Some New Kind of Slaughter: Lost in the Flood (and How We Found Home Again): Diluvian Myths from Around The World, from Archaia Studios Press, is now out. Given my connection to a certain diluvian story, creators A. David Lewis & mpMann asked me to write the foreword to the book, which I did. Here it is:
For me, it all began with the 2004 Asian tsunami. Horrified by the huge loss of life, I was also fascinated by the imagery, by the idea that life-giving water could bring such epic death and destruction. I remember trolling the Internet for video from the tsunami, watching YouTube clips over and over again. What was most mesmerizing about what I saw was not that the water came in crashing waves, but rather that it seemed to surge from below, to inexorably grow deeper and deeper, like some nightmare from which you couldn’t wake. And that was exactly it — the tsunami, the flooding, the very themes of water and drowning, were like dreams, a nightmare millions of helpless people shared that late-December night in 2004.

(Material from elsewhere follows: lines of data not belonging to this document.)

(** * osman / HtmlExport: a shallow embedding of [html_export.py]

    The file has two halves, following the source:

    - [Module Js]: the rendering and interaction engine that
      [HtmlExport._generate_js] emits (projection, hit-testing, the
      gesture handlers).  JavaScript numbers are modelled as exact real
      numbers ([R]); rounding of IEEE-754 doubles, NaN and infinities are
      outside the model.
    - [Module Py]: the ingestion half ([add_points], [add_lines],
      [add_polygons], [_normalize_coords], [_update_bounds], [clear]).
      Python floats are modelled as exact rationals ([Q]). *)

From Stdlib Require Import Reals Lra Lia List Bool Arith ZArith QArith String.
From Stdlib Require Lqa.
Import ListNotations.

Module Js.

Local Open Scope R_scope.

(** ** View state and canvas *)

Record Pixel := mkPixel { pix_x : R; pix_y : R }.

Record LatLng := mkLatLng { ll_lat : R; ll_lng : R }.

(** The closure variables [viewCenter] (a two-element array [lat, lng]) and
    [viewZoom], with the canvas backing size and [window.devicePixelRatio]
    that every transform reads. *)
Record View := mkView {
  viewCenter : R * R;
  viewZoom : R;
  canvas_width : R;
  canvas_height : R;
  devicePixelRatio : R
}.

Definition TILE_SIZE : R := 256.

(** [Math.pow(2, z)] *)
Definition pow2 (z : R) : R := Rpower 2 z.

(** [(1 - Math.log(Math.tan(latRad) + 1 / Math.cos(latRad)) / Math.PI) / 2 * scale],
    for a latitude strictly between the poles, where the argument of
    [Math.log] is positive.  At a pole or beyond the source gets an infinity
    or [NaN], which no real number renders. *)
Definition mercatorY (lat scale : R) : R :=
  let latRad := lat * PI / 180 in
  (1 - ln (tan latRad + 1 / cos latRad) / PI) / 2 * scale.

(** [180 / Math.PI * Math.atan(0.5 * (Math.exp(n) - Math.exp(-n)))] with
    [n = Math.PI - 2 * Math.PI * worldY / scale] *)
Definition inverseMercator (worldY scale : R) : R :=
  let n := PI - 2 * PI * worldY / scale in
  180 / PI * atan (0.5 * (exp n - exp (- n))).

Definition getCenterPixel (v : View) : Pixel :=
  let scale := pow2 (viewZoom v) * TILE_SIZE in
  let x := (snd (viewCenter v) + 180) / 360 * scale in
  let y := mercatorY (fst (viewCenter v)) scale in
  mkPixel x y.

Definition latlngToPixel (v : View) (lat lng : R) : Pixel :=
  let scale := pow2 (viewZoom v) * TILE_SIZE in
  let x := (lng + 180) / 360 * scale in
  let y := mercatorY lat scale in
  let centerPixel := getCenterPixel v in
  let canvasWidth := canvas_width v / devicePixelRatio v in
  let canvasHeight := canvas_height v / devicePixelRatio v in
  mkPixel (x - pix_x centerPixel + canvasWidth / 2)
          (y - pix_y centerPixel + canvasHeight / 2).

Definition pixelToLatLng (v : View) (px py : R) : LatLng :=
  let centerPixel := getCenterPixel v in
  let canvasWidth := canvas_width v / devicePixelRatio v in
  let canvasHeight := canvas_height v / devicePixelRatio v in
  let worldX := px + pix_x centerPixel - canvasWidth / 2 in
  let worldY := py + pix_y centerPixel - canvasHeight / 2 in
  let scale := pow2 (viewZoom v) * TILE_SIZE in
  let lng := worldX / scale * 360 - 180 in
  let lat := inverseMercator worldY scale in
  mkLatLng lat lng.

(** ** Feature data ([mapData]) *)

(** Property mappings are carried through untouched by the engine; they are
    kept as JSON text per key. *)
Definition Properties := list (string * string).

Record PointStyle := mkPointStyle {
  radius : R;
  point_stroke_width : R
}.

Record LineStyle := mkLineStyle {
  stroke_width : R
}.

Record PolygonStyle := mkPolygonStyle {
  polygon_stroke_width : R
}.

Record Point := mkPoint {
  point_lat : R;
  point_lng : R;
  point_properties : Properties;
  point_style : PointStyle
}.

Less than a year later, when Hurricane Katrina struck the U.S. Gulf Coast, I experienced the same morbid fascination with the storm surge and the flooding of New Orleans. This time, however, I was moved to action. For whatever reason, I woke from my waterlogged reverie and volunteered with the Red Cross. Almost before I knew it, I was in the Gulf Coast, providing emergency relief to those left behind. Walking through the rubble of Biloxi, Mississippi, and listening to the clients’ survival stories made the experience all too real, but the rising waters still haunted my dreams. Perhaps they always will.
So for me at least, mpMann and A. David Lewis’s Some New Kind of Slaughter is especially resonant. Mainly through the visions of the ancient Sumerian king Ziusudra, adrift on his great ark, Mann and Lewis take the reader on a dreamlike tour through the world’s great flood myths. From Babylonia to the Nile Delta, from the Chinese tales of Da Yu to the Native American Menomines, and from modern-day eco-warriors to the Old Testament, we see how these disparate creation and destruction myths share themes of divine punishment, visionary pariahs, and… turtles? Even the familiar story of Noah comes to life in unexpected ways.
Humor leavens the tales. The ancient stories, cultures, and names go down easy via Lewis’s characters’ naturalistic, witty dialogue. And Mann’s beautiful, painterly art completely meshes with the story. The expert weaving of word and image is augmented by the landscape-style alignment of the pages, a device that would seem gimmicky in other contexts, but here reinforces the hallucinatory narrative.
Reading this book reminded me of my youthful backpacking days. Traveling through Southeast Asia and Central Europe, I read author Gore Vidal’s series of historical novels tracing the exploits of one family through American history. Completely captivated by Vidal’s unique vision and his gleeful assault on our cultural myths, when I returned home I sought out the primary sources, reading up on events I hadn’t thought about since high school. I thoroughly enjoyed that journey, and will always be grateful to Vidal for his expert use of the art of fiction to teach fact. Some New Kind of Slaughter does the exact same thing.
The human instinct to tell stories — to make sense of the senseless, to impose order on what seems like the capricious whims of nature — is timeless. What began with poems around a fire, or ancient symbols on cracked parchment, comes to us now in the form of viral video and the pages of the graphic novel. Like a dream shared across cultures and history, Some New Kind of Slaughter ties our modern present to the ancient and/or biblical past. It is a triumphant demonstration that the graphic novel may be the future’s best teaching tool.